*Task details*. The lines from the top of the data down to the line with "induction 1 as" should be repeated exactly, both ends included.

────

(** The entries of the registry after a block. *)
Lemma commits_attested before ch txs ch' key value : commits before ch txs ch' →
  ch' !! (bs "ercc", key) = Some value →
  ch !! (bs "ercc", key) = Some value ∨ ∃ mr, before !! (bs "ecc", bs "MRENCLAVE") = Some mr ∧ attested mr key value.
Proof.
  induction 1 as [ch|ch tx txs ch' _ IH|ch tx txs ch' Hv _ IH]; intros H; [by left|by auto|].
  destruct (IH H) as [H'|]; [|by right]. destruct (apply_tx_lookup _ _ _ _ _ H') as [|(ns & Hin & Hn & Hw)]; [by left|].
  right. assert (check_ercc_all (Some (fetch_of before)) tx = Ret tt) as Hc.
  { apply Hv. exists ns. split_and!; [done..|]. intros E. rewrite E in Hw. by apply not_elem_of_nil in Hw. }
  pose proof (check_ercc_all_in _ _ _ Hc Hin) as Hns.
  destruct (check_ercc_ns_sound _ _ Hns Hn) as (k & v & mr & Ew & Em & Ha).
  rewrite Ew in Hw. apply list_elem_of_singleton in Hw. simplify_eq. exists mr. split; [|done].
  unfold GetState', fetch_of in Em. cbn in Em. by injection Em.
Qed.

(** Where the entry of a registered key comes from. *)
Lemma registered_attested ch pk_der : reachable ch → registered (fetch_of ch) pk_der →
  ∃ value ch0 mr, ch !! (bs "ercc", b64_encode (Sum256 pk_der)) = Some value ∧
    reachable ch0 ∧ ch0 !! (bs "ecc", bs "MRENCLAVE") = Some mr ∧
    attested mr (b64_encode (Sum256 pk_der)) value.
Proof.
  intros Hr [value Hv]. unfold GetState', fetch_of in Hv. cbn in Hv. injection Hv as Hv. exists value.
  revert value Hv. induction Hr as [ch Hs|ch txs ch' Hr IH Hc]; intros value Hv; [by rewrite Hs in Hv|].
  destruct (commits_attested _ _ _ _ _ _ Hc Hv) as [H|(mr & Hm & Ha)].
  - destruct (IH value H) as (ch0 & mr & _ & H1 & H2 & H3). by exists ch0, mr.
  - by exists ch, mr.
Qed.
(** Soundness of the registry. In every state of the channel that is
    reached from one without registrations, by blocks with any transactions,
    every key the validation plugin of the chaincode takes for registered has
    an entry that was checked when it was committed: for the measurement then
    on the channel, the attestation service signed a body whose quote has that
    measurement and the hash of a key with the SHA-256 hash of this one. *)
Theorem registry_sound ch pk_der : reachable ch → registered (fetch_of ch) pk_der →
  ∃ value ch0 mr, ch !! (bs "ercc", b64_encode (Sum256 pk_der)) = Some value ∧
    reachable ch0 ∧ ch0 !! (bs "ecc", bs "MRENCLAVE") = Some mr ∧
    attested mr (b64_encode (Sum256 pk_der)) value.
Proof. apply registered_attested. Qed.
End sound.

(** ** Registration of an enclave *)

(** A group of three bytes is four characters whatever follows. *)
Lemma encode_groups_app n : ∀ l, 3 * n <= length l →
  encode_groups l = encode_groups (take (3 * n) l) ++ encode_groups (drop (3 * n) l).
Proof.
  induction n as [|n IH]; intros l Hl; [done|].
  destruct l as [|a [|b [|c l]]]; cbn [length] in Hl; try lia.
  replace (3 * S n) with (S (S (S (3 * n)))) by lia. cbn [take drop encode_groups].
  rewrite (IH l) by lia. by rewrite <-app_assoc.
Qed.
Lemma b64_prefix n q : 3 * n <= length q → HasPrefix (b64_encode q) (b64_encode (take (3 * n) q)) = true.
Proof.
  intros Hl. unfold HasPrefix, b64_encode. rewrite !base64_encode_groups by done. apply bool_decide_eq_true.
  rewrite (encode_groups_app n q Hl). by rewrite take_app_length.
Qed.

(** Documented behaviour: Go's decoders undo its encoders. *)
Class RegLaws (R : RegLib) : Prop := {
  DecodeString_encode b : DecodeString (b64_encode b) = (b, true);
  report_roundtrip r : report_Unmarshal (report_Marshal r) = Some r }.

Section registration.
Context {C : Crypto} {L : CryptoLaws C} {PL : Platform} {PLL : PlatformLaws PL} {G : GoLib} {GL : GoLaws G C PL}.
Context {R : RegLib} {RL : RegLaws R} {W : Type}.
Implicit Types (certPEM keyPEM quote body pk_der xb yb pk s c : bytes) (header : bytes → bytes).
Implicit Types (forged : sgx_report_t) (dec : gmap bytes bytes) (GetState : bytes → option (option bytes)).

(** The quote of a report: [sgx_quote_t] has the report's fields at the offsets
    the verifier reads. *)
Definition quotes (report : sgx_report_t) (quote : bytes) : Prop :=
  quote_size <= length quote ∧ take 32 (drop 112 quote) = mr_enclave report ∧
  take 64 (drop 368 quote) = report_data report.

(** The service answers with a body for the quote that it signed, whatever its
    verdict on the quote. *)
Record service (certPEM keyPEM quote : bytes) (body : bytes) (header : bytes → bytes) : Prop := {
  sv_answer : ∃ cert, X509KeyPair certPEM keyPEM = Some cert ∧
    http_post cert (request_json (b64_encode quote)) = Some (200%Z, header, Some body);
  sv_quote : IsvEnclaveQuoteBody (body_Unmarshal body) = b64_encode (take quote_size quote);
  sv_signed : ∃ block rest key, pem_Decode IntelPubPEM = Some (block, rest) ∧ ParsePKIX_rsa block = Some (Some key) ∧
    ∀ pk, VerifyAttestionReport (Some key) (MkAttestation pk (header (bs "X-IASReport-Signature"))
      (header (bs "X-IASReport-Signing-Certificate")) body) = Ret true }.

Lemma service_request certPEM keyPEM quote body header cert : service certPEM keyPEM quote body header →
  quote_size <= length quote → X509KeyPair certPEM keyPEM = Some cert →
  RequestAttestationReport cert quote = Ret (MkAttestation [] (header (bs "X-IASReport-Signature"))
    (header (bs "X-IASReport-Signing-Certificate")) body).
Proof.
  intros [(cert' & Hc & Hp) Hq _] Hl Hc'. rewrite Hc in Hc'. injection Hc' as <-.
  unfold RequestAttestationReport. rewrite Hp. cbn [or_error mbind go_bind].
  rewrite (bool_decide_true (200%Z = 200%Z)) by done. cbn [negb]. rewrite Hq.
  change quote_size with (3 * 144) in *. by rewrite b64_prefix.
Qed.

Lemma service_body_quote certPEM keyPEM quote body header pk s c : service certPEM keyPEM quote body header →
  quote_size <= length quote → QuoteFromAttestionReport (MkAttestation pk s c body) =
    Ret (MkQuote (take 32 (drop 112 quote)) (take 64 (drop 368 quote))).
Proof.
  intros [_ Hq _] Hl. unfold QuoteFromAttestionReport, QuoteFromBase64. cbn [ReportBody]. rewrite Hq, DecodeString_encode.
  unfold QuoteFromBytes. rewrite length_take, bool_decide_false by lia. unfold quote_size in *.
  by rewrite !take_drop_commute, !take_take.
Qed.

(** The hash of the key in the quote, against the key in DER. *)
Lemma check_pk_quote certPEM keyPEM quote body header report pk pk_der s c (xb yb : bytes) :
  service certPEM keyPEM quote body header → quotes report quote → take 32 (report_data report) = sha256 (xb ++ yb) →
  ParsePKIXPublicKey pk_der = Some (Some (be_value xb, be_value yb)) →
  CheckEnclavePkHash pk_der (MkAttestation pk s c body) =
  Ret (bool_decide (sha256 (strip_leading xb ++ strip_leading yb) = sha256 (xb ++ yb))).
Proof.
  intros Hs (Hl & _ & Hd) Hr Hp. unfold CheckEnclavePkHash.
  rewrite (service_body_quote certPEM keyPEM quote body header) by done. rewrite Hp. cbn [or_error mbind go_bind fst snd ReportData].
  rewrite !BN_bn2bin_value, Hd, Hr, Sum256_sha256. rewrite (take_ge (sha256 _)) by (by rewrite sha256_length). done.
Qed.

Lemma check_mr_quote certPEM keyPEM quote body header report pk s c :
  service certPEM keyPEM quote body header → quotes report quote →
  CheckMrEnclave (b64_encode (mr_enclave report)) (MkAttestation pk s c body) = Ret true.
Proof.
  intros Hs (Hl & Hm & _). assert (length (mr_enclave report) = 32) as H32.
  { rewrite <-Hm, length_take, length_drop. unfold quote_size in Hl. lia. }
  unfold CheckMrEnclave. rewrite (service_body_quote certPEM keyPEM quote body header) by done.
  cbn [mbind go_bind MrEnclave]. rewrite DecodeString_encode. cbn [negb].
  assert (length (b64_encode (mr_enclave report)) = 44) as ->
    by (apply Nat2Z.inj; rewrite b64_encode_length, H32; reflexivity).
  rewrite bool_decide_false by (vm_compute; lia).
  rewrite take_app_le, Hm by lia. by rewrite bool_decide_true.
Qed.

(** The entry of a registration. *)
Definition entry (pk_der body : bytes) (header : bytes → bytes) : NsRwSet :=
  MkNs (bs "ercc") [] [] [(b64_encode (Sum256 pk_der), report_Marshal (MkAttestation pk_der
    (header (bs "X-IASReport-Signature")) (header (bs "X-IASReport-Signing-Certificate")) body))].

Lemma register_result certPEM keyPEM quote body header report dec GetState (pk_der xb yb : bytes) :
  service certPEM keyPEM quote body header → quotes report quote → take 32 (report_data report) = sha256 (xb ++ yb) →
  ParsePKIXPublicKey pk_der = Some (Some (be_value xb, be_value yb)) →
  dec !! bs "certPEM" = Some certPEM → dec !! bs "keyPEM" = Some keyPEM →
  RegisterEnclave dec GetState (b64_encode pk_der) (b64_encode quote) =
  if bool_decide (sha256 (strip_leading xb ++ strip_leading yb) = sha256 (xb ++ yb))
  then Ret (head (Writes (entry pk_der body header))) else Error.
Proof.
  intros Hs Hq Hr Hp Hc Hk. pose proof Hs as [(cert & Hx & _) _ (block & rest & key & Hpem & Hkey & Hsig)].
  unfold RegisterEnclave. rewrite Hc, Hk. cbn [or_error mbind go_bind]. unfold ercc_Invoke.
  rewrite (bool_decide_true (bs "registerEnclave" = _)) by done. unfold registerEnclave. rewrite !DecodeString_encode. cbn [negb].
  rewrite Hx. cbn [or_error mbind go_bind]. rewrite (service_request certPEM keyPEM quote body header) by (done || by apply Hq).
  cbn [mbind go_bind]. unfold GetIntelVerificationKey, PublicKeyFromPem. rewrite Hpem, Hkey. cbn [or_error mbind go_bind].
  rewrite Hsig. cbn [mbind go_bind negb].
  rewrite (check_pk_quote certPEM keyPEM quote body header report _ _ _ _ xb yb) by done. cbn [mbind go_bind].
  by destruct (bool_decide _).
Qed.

────

*Reply to the exercise*.
(** The entries of the registry after a block. *)
Lemma commits_attested before ch txs ch' key value : commits before ch txs ch' →
  ch' !! (bs "ercc", key) = Some value →
  ch !! (bs "ercc", key) = Some value ∨ ∃ mr, before !! (bs "ecc", bs "MRENCLAVE") = Some mr ∧ attested mr key value.
Proof.
  induction 1 as [ch|ch tx txs ch' _ IH|ch tx txs ch' Hv _ IH]; intros H; [by left|by auto|].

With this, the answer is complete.